Climate change will intensify global conflict

Posted April 17th, 2007 in Blog Comments Off on Climate change will intensify global conflict

Fostering Ecological Hope
Today from Margaret Swedish:

Visitors to this blog know that we have pointed out frequently some of the impacts of climate change that are threatening, and will threaten, habitats that support life, or change the life that is there (e.g., the disappearance of the sugar maple tree from New England before the end of the century, desertification that is burying villages in China and making parts of sub-Saharan Africa uninhabitable, the slow drowning of island nations like the Maldives and Tuvalu and coastal communites such as in Alaska — you know, things like that).

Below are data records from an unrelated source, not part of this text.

Definition set_expected_inode_ (v : Z) (w : World) : World :=
  mk_World w.(w_db) w.(w_saved) w.(w_tick) w.(w_registry) w.(db_open_) w.(db_identity_)
    w.(registry_identity_) w.(epoch_) w.(revision_) w.(registry_revision_) w.(fenced_)
    w.(cleanup_unknown_) w.(offline_import_) w.(corrupt_) w.(maintenance_due_)
    w.(maintenance_class_) w.(expected_device_) v w.(expected_incarnation_) w.(definitions_)
    w.(operations_) w.(operation_profile_generation_) w.(new_profile_grants_)
    w.(new_profile_request_) w.(profile_compensation_failed_).

Definition set_expected_incarnation_ (v : string) (w : World) : World :=
  mk_World w.(w_db) w.(w_saved) w.(w_tick) w.(w_registry) w.(db_open_) w.(db_identity_)
    w.(registry_identity_) w.(epoch_) w.(revision_) w.(registry_revision_) w.(fenced_)
    w.(cleanup_unknown_) w.(offline_import_) w.(corrupt_) w.(maintenance_due_)
    w.(maintenance_class_) w.(expected_device_) w.(expected_inode_) v w.(definitions_)
    w.(operations_) w.(operation_profile_generation_) w.(new_profile_grants_)
    w.(new_profile_request_) w.(profile_compensation_failed_).

Definition set_definitions_ (v : gmap string Message) (w : World) : World :=
  mk_World w.(w_db) w.(w_saved) w.(w_tick) w.(w_registry) w.(db_open_) w.(db_identity_)
    w.(registry_identity_) w.(epoch_) w.(revision_) w.(registry_revision_) w.(fenced_)
    w.(cleanup_unknown_) w.(offline_import_) w.(corrupt_) w.(maintenance_due_)
    w.(maintenance_class_) w.(expected_device_) w.(expected_inode_) w.(expected_incarnation_)
    v w.(operations_) w.(operation_profile_generation_) w.(new_profile_grants_)
    w.(new_profile_request_) w.(profile_compensation_failed_).

Definition set_operations_ (v : Message) (w : World) : World :=
  mk_World w.(w_db) w.(w_saved) w.(w_tick) w.(w_registry) w.(db_open_) w.(db_identity_)
    w.(registry_identity_) w.(epoch_) w.(revision_) w.(registry_revision_) w.(fenced_)
    w.(cleanup_unknown_) w.(offline_import_) w.(corrupt_) w.(maintenance_due_)
    w.(maintenance_class_) w.(expected_device_) w.(expected_inode_) w.(expected_incarnation_)
    w.(definitions_) v w.(operation_profile_generation_) w.(new_profile_grants_)
    w.(new_profile_request_) w.(profile_compensation_failed_).

Definition set_operation_profile_generation_ (v : Z) (w : World) : World :=
  mk_World w.(w_db) w.(w_saved) w.(w_tick) w.(w_registry) w.(db_open_) w.(db_identity_)
    w.(registry_identity_) w.(epoch_) w.(revision_) w.(registry_revision_) w.(fenced_)
    w.(cleanup_unknown_) w.(offline_import_) w.(corrupt_) w.(maintenance_due_)
    w.(maintenance_class_) w.(expected_device_) w.(expected_inode_) w.(expected_incarnation_)
    w.(definitions_) w.(operations_) v w.(new_profile_grants_) w.(new_profile_request_)
    w.(profile_compensation_failed_).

Maybe it’s too much to take in, but just think what this will mean for enormous human populations, hundreds of millions of people who will have to move somewhere else.

Then remember how many of the places that will feel the worst impacts are some of the poorest, most unstable countries in the world.

If we think the rise of an Islamic insurgency is causing global instability…

Okay, even the Pentagon and other military/security institutions are thinking about this, as is the United Nations. This very day, under the prodding of Great Britain, the UN Security Council is debating the security threats from global warming.

Resistant to the debate is the Bush Administration, which does not think the Council is the right place for such a debate.

But also making this news is a report just released by a national security think tank in Virginia, The CNA Corporation. It was written by retired US generals and you can read about it here.

Joining calls already made by scientists and environmental activists, the retired U.S. military leaders call on the U.S. government to make major cuts in emissions of gases that cause global warming.

The Bush administration has declined mandatory emission cuts in favor of voluntary methods. Other nations have committed to required reductions that kick in within a few years.

“We will pay for this one way or another,” writes Zinni, former commander of U.S. Central Command. “We will pay to reduce greenhouse gas emissions today, and we’ll have to take an economic hit of some kind. Or we will pay the price later in military terms. And that will involve human lives. There will be a human toll.”

Top climate scientists said the report makes sense and increased national security risk is a legitimate global warming side-effect.

To read the whole report, go here.

Some experts note that the conflict in Darfur is characteristically a conflict arising from the impacts of climate change, which has led to land degradation and desertification. And I guess one could ask how many more Darfurs we can withstand, morally at the very least, before we get the meaning of the threats to ‘security.’

From the article just cited:

Unlike political refugees who can still hope of returning home, “climate refugees” — like those affected by expanding deserts in sub-Sarahan Africa or islanders whose low-lying homes disappear beneath rising waves — will be permanently displaced.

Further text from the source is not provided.